▸ **WHAT IS NEEDED**:
Where the listing below reaches the line containing "to_address_script a := [1];", start writing out lines exactly, and stop once the line containing "Definition sc_funding : Transaction" has been written.

▸ **LISTED ENTRIES**:

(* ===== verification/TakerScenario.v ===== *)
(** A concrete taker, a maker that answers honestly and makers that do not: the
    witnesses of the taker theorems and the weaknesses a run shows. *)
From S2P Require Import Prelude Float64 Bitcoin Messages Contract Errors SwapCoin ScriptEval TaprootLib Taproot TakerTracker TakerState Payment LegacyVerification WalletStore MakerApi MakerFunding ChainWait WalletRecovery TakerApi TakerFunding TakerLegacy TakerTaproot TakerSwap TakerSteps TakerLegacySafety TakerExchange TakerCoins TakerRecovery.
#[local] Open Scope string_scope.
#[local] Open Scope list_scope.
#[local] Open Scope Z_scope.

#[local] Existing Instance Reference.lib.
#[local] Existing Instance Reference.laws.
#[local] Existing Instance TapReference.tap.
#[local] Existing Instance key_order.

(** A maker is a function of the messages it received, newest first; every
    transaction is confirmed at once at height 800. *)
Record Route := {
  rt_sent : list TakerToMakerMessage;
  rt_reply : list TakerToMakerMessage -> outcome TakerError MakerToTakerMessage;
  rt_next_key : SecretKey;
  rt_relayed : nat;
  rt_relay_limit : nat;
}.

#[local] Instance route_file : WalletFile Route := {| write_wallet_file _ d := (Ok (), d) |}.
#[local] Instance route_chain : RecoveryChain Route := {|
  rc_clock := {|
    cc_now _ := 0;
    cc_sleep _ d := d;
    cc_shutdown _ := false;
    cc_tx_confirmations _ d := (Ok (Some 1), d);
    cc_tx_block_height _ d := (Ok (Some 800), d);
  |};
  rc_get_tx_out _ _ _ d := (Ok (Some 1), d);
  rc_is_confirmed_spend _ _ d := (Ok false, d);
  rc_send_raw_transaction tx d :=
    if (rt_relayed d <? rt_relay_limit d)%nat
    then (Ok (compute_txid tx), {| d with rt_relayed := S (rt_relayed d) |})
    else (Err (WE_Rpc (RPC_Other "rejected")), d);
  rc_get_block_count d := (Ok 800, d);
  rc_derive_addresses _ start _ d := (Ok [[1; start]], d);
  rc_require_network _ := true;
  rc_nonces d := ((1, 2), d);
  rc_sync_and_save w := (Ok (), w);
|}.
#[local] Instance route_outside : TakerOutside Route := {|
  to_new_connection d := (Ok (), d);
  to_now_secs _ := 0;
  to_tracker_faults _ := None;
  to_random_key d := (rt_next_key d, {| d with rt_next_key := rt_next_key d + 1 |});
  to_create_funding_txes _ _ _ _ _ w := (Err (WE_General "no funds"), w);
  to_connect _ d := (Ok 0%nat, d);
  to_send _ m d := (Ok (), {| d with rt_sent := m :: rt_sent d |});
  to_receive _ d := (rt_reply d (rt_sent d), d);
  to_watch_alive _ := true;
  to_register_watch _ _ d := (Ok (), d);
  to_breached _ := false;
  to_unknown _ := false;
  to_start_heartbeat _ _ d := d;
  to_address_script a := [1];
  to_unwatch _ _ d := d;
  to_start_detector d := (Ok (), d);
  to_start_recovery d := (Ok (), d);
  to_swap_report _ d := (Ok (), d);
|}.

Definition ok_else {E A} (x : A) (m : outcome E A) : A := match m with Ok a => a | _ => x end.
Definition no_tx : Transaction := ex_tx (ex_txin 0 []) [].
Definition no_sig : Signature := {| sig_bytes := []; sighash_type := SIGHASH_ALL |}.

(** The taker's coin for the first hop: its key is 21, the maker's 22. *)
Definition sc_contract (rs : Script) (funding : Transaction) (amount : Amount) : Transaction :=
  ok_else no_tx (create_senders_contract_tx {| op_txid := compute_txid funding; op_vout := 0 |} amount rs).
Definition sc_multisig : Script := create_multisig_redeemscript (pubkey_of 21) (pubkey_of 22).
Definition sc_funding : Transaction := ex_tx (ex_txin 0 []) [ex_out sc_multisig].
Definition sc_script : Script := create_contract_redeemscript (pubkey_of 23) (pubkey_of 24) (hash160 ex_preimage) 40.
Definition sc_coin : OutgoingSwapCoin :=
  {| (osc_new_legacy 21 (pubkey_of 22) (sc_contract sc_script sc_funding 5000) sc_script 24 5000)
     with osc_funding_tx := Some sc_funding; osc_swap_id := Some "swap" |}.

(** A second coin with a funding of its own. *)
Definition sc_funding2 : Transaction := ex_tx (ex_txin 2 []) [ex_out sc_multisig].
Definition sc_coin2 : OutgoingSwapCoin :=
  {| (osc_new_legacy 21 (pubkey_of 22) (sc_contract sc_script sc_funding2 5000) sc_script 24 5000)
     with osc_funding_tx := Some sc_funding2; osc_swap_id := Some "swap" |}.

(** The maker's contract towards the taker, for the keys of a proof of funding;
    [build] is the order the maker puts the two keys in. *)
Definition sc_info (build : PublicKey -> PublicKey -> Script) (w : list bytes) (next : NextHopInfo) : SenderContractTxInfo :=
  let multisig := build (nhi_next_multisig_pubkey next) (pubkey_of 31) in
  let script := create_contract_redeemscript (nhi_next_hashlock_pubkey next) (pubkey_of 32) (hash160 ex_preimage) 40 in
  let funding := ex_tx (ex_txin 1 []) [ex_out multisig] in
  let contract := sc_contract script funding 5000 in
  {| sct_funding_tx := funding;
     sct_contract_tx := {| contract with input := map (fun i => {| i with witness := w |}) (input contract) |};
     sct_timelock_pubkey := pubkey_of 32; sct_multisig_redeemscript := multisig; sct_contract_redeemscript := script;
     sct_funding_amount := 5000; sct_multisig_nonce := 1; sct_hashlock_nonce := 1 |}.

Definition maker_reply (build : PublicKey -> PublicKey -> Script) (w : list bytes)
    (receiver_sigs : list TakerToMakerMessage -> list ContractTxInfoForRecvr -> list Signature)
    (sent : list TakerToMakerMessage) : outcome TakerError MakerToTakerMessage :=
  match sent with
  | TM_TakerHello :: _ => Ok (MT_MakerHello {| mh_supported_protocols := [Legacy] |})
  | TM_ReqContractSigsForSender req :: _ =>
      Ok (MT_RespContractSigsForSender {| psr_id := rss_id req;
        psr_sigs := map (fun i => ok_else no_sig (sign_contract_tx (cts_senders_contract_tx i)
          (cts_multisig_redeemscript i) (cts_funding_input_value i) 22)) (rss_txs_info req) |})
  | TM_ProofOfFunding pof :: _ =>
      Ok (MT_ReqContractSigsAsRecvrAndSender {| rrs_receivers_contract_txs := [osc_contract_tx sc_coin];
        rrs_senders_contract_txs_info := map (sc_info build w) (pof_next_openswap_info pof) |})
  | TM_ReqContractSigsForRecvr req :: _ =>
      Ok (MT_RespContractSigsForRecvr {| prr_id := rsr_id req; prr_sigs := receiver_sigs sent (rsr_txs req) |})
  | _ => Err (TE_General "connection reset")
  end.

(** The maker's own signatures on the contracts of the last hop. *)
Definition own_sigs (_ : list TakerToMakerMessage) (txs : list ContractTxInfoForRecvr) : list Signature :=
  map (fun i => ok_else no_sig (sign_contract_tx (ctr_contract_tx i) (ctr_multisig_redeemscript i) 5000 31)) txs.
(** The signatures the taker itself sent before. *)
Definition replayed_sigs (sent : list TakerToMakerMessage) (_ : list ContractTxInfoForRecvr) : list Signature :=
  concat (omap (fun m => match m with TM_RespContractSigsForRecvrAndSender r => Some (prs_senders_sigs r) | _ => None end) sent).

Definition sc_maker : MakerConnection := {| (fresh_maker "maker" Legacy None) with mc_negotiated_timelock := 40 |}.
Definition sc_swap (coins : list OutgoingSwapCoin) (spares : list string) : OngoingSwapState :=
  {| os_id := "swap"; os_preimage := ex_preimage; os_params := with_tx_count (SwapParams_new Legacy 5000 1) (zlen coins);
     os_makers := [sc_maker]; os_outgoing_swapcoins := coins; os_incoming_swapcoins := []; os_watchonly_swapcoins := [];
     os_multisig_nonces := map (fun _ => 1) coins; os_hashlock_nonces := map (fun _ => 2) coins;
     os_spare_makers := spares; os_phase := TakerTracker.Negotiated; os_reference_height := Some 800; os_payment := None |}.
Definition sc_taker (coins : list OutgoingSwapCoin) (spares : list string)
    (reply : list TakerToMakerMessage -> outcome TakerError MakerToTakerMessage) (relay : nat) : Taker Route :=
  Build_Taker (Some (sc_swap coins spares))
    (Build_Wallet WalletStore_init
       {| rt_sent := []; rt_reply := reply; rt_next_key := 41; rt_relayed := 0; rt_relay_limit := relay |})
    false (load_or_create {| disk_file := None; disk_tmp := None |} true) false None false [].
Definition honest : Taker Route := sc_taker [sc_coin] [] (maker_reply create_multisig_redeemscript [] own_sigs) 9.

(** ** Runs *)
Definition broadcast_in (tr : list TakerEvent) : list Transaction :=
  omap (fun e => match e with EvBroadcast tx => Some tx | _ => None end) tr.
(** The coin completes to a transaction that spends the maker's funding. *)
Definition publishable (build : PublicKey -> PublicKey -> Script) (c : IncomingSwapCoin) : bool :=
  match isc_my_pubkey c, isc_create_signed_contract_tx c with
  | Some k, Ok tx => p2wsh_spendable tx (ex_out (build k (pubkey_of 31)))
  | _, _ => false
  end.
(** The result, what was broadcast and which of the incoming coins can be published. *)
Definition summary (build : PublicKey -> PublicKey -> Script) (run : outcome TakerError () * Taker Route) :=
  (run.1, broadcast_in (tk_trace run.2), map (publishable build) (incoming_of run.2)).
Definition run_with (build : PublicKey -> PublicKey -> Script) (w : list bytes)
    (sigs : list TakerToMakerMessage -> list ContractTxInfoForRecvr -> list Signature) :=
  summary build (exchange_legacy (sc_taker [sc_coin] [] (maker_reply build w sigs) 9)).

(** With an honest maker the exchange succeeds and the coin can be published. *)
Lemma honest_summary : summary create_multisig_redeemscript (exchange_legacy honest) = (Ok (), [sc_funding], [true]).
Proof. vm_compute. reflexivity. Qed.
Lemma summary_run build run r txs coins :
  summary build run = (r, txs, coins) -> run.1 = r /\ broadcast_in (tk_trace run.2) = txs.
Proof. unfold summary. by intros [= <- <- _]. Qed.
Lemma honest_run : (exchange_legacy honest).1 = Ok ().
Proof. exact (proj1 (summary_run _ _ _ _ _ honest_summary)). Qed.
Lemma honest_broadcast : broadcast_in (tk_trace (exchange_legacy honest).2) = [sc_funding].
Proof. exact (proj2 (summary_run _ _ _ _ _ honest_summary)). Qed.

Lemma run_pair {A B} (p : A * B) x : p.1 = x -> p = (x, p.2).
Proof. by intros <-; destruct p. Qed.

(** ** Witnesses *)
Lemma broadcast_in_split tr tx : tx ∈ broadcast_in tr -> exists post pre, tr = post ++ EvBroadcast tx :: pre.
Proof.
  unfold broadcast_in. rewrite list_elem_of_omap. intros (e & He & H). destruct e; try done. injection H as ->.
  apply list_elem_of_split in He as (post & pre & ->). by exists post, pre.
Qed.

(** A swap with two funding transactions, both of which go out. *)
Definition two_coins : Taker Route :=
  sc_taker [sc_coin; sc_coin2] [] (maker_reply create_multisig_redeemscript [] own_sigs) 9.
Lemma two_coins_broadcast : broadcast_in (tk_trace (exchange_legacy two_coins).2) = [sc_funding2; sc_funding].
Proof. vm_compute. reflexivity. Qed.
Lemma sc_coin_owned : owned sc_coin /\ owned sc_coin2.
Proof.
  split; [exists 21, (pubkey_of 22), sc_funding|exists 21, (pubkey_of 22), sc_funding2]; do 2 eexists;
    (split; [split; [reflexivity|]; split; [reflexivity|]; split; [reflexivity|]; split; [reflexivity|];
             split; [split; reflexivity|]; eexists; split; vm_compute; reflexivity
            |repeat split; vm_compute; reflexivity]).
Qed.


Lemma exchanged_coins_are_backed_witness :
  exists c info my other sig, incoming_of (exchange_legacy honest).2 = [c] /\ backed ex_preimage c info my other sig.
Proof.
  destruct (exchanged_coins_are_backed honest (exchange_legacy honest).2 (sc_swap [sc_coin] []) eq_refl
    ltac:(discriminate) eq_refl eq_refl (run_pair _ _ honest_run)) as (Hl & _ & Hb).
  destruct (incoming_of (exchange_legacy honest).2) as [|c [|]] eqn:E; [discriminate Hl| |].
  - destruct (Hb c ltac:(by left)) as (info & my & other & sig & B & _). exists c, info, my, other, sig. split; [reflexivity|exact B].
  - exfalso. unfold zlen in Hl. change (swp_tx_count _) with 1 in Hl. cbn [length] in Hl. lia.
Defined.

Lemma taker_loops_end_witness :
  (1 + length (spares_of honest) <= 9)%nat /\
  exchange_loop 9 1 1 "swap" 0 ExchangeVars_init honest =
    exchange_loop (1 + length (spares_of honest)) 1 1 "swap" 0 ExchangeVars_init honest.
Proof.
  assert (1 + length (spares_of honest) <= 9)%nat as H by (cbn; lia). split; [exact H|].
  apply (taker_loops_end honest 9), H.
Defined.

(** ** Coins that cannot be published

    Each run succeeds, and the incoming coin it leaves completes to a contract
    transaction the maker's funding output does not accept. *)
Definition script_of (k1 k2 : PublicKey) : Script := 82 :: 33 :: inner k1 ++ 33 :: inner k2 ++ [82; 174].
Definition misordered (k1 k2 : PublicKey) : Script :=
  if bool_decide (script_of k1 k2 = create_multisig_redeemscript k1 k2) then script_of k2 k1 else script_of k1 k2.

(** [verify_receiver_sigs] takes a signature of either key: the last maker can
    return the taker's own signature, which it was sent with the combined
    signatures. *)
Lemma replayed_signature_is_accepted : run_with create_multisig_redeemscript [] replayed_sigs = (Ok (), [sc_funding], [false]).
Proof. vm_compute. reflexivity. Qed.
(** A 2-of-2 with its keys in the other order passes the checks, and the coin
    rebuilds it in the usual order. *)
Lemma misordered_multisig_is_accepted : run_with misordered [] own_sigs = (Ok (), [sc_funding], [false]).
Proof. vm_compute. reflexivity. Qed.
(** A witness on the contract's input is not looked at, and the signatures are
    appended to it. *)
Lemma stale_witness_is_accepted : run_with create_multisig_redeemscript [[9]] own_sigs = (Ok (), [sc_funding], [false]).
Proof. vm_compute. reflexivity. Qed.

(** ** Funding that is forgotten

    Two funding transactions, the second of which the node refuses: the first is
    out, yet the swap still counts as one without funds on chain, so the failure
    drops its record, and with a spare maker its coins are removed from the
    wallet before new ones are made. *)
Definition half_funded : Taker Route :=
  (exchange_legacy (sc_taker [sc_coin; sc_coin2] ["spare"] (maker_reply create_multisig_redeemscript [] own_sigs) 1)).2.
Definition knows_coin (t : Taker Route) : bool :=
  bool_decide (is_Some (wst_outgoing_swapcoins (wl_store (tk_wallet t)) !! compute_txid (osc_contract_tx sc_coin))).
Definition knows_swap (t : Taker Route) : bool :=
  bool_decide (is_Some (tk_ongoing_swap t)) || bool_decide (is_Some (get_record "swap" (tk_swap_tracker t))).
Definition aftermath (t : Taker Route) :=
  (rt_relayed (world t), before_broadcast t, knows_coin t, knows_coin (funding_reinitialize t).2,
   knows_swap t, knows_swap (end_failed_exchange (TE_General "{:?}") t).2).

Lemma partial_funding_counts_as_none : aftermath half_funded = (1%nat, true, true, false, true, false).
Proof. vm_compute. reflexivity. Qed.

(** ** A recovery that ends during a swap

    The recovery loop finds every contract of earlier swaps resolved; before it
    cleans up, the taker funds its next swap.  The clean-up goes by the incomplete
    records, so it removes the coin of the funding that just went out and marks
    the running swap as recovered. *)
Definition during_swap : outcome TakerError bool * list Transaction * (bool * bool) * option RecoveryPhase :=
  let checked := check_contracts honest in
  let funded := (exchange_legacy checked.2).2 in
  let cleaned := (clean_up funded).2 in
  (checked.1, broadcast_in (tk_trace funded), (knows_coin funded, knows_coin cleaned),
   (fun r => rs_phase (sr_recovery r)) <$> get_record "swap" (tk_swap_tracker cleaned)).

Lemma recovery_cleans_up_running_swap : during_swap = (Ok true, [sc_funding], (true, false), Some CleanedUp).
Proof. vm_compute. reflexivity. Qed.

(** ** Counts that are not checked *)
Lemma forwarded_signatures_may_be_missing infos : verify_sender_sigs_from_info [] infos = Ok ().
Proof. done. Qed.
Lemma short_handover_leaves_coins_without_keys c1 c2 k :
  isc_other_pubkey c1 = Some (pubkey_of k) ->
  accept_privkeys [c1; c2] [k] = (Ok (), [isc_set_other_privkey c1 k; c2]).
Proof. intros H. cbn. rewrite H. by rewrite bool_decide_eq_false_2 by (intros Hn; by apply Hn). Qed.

---

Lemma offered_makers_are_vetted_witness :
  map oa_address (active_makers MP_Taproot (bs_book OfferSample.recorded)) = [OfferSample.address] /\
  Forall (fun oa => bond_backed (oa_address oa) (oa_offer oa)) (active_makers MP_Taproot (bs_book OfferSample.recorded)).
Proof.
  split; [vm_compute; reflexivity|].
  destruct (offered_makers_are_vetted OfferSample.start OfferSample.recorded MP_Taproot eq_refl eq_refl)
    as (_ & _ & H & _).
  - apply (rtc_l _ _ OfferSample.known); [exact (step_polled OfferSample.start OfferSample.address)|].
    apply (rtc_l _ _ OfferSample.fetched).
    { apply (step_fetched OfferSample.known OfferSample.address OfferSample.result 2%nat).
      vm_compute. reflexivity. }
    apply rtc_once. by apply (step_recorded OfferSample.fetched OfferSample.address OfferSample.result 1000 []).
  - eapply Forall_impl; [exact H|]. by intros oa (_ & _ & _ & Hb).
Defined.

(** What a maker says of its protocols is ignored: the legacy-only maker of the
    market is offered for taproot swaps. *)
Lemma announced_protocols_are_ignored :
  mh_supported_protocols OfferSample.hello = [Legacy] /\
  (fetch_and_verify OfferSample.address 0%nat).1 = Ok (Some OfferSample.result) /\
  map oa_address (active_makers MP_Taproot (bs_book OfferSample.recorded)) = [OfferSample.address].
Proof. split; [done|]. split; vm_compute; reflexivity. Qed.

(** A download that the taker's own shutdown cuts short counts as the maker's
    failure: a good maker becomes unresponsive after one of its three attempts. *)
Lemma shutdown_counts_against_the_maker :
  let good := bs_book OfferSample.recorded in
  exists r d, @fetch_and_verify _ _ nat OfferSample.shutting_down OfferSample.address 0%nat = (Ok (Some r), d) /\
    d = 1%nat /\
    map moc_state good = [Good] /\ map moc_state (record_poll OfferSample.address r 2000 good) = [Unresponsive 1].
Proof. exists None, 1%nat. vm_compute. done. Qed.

▸ **ANSWER BELOW**:
  to_address_script a := [1];
  to_unwatch _ _ d := d;
  to_start_detector d := (Ok (), d);
  to_start_recovery d := (Ok (), d);
  to_swap_report _ d := (Ok (), d);
|}.

Definition ok_else {E A} (x : A) (m : outcome E A) : A := match m with Ok a => a | _ => x end.
Definition no_tx : Transaction := ex_tx (ex_txin 0 []) [].
Definition no_sig : Signature := {| sig_bytes := []; sighash_type := SIGHASH_ALL |}.

(** The taker's coin for the first hop: its key is 21, the maker's 22. *)
Definition sc_contract (rs : Script) (funding : Transaction) (amount : Amount) : Transaction :=
  ok_else no_tx (create_senders_contract_tx {| op_txid := compute_txid funding; op_vout := 0 |} amount rs).
Definition sc_multisig : Script := create_multisig_redeemscript (pubkey_of 21) (pubkey_of 22).
Definition sc_funding : Transaction := ex_tx (ex_txin 0 []) [ex_out sc_multisig].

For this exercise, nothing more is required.